Certamente a senhora entenderá... Eu prefiro tratar do assunto
pessoalmente. Sim... #Compreendo. Nesse caso, vamos esperá-la aqui, os
dois...
Ao depositar o fone no gancho, os olhos de Doroteu foram
instintivamente atraídos para o relógio que estava dependurado na
parede, marcando, com preguiça, dez minutos para as seis da tarde. Dez
minutos vieram, um por um, e perderam-se, na vasta coleção dos momentos
inúteis, até que a campainha soou, mais uma vez.
A porta aberta revelou Morgana que retornava, os cabelos agitados
pelo vento, as três cores misturadas, o ar lépido e faceiro de quem está
muito feliz com a vida e consigo mesma.
Seu olhar abarcou, em uma rápida sucessão, toda a estranheza da
cena, e sua saldação foi substituída pela pergunta que lhe pareceu mais
natural:
- O menino machucou aonde?
A alegria do pai foi substituída por um discreto ciúme por ter sido
o pequeno infrator o principal alvo da sua atenção, até então.

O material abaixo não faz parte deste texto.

(** ** Channel requests *)

(** The request named [name] on a channel, and the wait for its answer: 0 when it
    is granted. *)
Definition channel_request (i : Z) (name body : str) : ST Z :=
  c ← the_channel i;
  sent ← send_request (of_code SSH_MSG_CHANNEL_REQUEST :: htonu32 (id (ch_remote c)) ++
                       ssh_string name ++ [of_code 255] ++ body);
  if negb sent then mret (-1)%Z else
  d ← packet_requirev [SSH_MSG_CHANNEL_SUCCESS; SSH_MSG_CHANNEL_FAILURE] 1 (htonu32 i);
  match d with
  | None => mret (-1)%Z
  | Some (d, _) =>
      type ← byte_at d 0;
      if (type =? SSH_MSG_CHANNEL_SUCCESS)%Z then mret 0%Z
      else libssh2_error LIBSSH2_ERROR_CHANNEL_REQUEST_DENIED;; mret (-1)%Z
  end.

Definition libssh2_channel_setenv_ex (i : Z) (varname value : str) : ST Z :=
  channel_request i &"env" (ssh_string varname ++ ssh_string value).

Definition libssh2_channel_request_pty_ex (i : Z) (term modes : str)
    (width height width_px height_px : Z) : ST Z :=
  channel_request i &"pty-req"
    (ssh_string term ++ htonu32 width ++ htonu32 height ++ htonu32 width_px ++ htonu32 height_px ++
     ssh_string modes).

Definition LIBSSH2_X11_RANDOM_COOKIE_LEN : nat := 32.

Definition HEX : str := &"0123456789ABCDEF".
Definition hex_digit (d : Z) : chr := nth (Z.to_nat d) HEX NUL.

(** [_snprintf (s + (i * 2), 2, "%02X", buffer\[i\])] stores two characters and no
    terminator; [buffer] is of [char], so a byte from 128 on prints as a negative
    number, of which the first two digits are FF. *)
Definition x11_cookie (random : str) : str :=
  flat_map (λ c, if decide (code c < 128)%Z then [hex_digit (code c / 16); hex_digit (code c mod 16)]
                 else &"FF") random.

Definition libssh2_channel_x11_req_ex (i : Z) (single_connection : bool)
    (auth_proto auth_cookie : option str) (screen_number : Z) : ST Z :=
  n ← gets sends;
  let proto := default &"MIT-MAGIC-COOKIE-1" auth_proto in
  let cookie := match auth_cookie with
                | Some c => c
                | None => x11_cookie (random_bytes e n (LIBSSH2_X11_RANDOM_COOKIE_LEN / 2))
                end in
  channel_request i &"x11-req"
    ([of_code (if single_connection then 255 else 0)] ++ ssh_string proto ++ ssh_string cookie ++
     htonu32 screen_number).

Definition libssh2_channel_process_startup (i : Z) (request : str) (message : option str) : ST Z :=
  channel_request i request (from_option ssh_string [] message).

Definition libssh2_channel_set_blocking (i : Z) (b : bool) : ST () :=
  update_channel i (set_blocking b).

(** ** Flushing *)

(** Whether the packet is data of the channel. *)
Definition data_of (i : Z) (p : packet) : res bool :=
  match data p with
  | [] => Undef
  | c :: _ =>
      if negb ((code c =? SSH_MSG_CHANNEL_DATA)%Z || (code c =? SSH_MSG_CHANNEL_EXTENDED_DATA)%Z)
      then Ok false
      else let! n := libssh2_ntohu32 (data p) 1 in Ok (n =? i)%Z
  end.

Definition is_extended (p : packet) : bool :=
  bool_decide (head (data p) = Some (of_code SSH_MSG_CHANNEL_EXTENDED_DATA)).

(** The stream of a packet of the channel: [None] when it is not data of it. *)
Definition stream_of (i : Z) (p : packet) : res (option Z) :=
  let! mine := data_of i p in
  if negb mine then Ok None
  else if is_extended p then let! s := libssh2_ntohu32 (data p) 5 in Ok (Some s)
  else Ok (Some 0%Z).
Definition cbc (name : str) (block : nat) (iv secret : Z) (generator : str) : crypt_method :=
  {| crypt_name := name; blocksize := block; iv_len := iv; secret_len := secret;
     crypt_evp := true; crypt_block := evp generator |}.

Definition libssh2_crypt_methods : list crypt_method :=
  [ cbc &"aes256-cbc" 16 16 32 &"EVP_aes_256_cbc";
    cbc &"rijndael-cbc@lysator.liu.se" 16 16 32 &"EVP_aes_256_cbc";
    cbc &"aes192-cbc" 16 16 24 &"EVP_aes_192_cbc";
    cbc &"aes128-cbc" 16 16 16 &"EVP_aes_128_cbc";
    cbc &"blowfish-cbc" 8 8 16 &"EVP_bf_cbc";
    cbc &"arcfour" 8 8 16 &"EVP_rc4";
    cbc &"cast128-cbc" 8 8 16 &"EVP_cast5_cbc";
    cbc &"3des-cbc" 8 8 24 &"EVP_des_ede3_cbc" ].

(** The digest of the sequence number and the bytes, with the first [n] bytes of the
    key. *)
Definition hmac_hash (digest : str) (n : nat) (abstract : str) (seqno : Z) (packet : str) : str :=
  hmac digest (take n abstract) (libssh2_htonu32 seqno ++ packet).

Definition libssh2_mac_method_hmac_sha1_hash := hmac_hash &"EVP_sha1" 20.
Definition libssh2_mac_method_hmac_sha1_96_hash (abstract : str) (seqno : Z) (packet : str) : str :=
  take 12 (libssh2_mac_method_hmac_sha1_hash abstract seqno packet).
Definition libssh2_mac_method_hmac_md5_hash := hmac_hash &"EVP_md5" 16.
Definition libssh2_mac_method_hmac_md5_96_hash (abstract : str) (seqno : Z) (packet : str) : str :=
  take 12 (libssh2_mac_method_hmac_md5_hash abstract seqno packet).
Definition libssh2_mac_method_hmac_ripemd160_hash := hmac_hash &"EVP_ripemd160" 20.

- Ele estava correndo de mim. - Disse, um ar desafiador nos olhos
que a encararam. Continuou:
- Eu estava correndo atrás dele, como facilmente pode deduzir,
porque ele apertou minha campainha.
A gargalhada que veio a seguir aliviou a tenção do garoto e plantou
a carranca mais assustadora na fisionomia do velho homem.
- Espera aí, o senhor está me dizendo que saiu da sua casa, para
perseguir um menino que apertou sua campainha e correu, é isso?
Os dois envolvidos acenaram, os gestos iguais não podendo ser mais
dicotômicos nas expressões que desenhavam em um e no outro.
- Pai, quem aqui é a criança, o senhor ou ele?
O intenso ar de reprovação nasceu e foi varrido do velho pelo
retinir da campainha. Os três levantaram-se, mas foi o anfitrião que
abriu a porta.
Beatriz entrou, tentando, sem sucesso, abarcar toda a
situação, enquanto colocava uma delicada bolsa sobre a mesa.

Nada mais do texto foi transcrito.